Posted in 2021, Issue № 12 (114) December 2021, JURISPRUDENCE | 0 comments

The gift contract is recognized as one of the oldest types of contracts in civil law. The origins of its use can be traced back to ancient Rome. Today, the contract of donation of residential premises as a subtype of the gift contract is a common form of civil contract. The purpose of the article is to identify gaps in the legislation regulating the procedure for the conclusion of the contract of donation of residential premises as well as to analyze works of scientific research on the contract of donation of residential premises and the features of its theoretical justification.
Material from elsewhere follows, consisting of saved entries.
(** * DustSweeper: token discovery filter, verified-token registry, versioned
      caches and the transfer-call builder.

    A shallow embedding of the TypeScript sources
      - the useTransferBuilder hook (buildTransferCalls),
      - hooks/use-token-balances.ts (fetchTokens, its filter and its cache),
      - hooks/use-verified-tokens.ts (fetchVerifiedTokens, isTokenVerified),
      - lib/config.ts (getMoralisChainName),
      - components/transfer-configuration.tsx (validateAddress),
    followed by the properties the specification states about them; and of
      - app/api/tokens/verified/route.ts (GET),
      - lib/config.ts (getMoralisApiKeys) and lib/moralis (fetchMoralisJson),
      - hooks/use-token-balances.ts (the request with two keys and its error
        message, the sort, the cache in localStorage),
    with further properties of the code.

    Conventions.  A JS string is the [string] of its UTF-8 bytes; the
    letters, digits and signs the modelled code looks for are ASCII, and
    white space is that of all of Unicode.  bigint is [Z].  A JS number that
    only ever holds an integer (timestamps, version counters, array lengths)
    is [Z] or [nat].  A number read from a decimal string is a double: the
    rational it is rounded to, or one of the three values that are no
    rational, the constructors of [number].  A USD amount that comes with a
    token is a rational [Q].  Exceptions are the left summand of a [sum]. *)

From Stdlib Require Import ZArith NArith QArith String Ascii List Lia Bool Sorted
  Permutation.
From stdpp Require Import gmap strings.
Import ListNotations.

Close Scope Q_scope.
Local Open Scope string_scope.
Local Open Scope Z_scope.

(** ** JavaScript strings *)

Module JS.

Definition chars (s : string) : list ascii := list_ascii_of_string s.
Definition str (l : list ascii) : string := string_of_list_ascii l.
Methodological basis:the general scientific dialectical method made it possible to study the contract of donation of residential premises in its relationship with other types of civil contract. Among the specific scientific methods, the study utilizes the method of analysis, the system method, the deductive method, all of which allowed the authors to examine the conclusion of the contract of donation of residential premises as an independent integral phenomenon. Results: modern civil legislation defines the contract for the donation of residential premises as a duly executed promise of a person to transfer residential premises to another person implying a number of features and conditions of the transaction, the non-fulfillment of which entails serious consequences for the parties up to the recognition of the contract as null and void. Conclusion: there are many gaps and imperfections in the legislative consolidation of the procedure, conditions and requirements for the drafting and application of the gift contract, examples of which were analyzed in the article, including possible ways to solve the existing legal problems.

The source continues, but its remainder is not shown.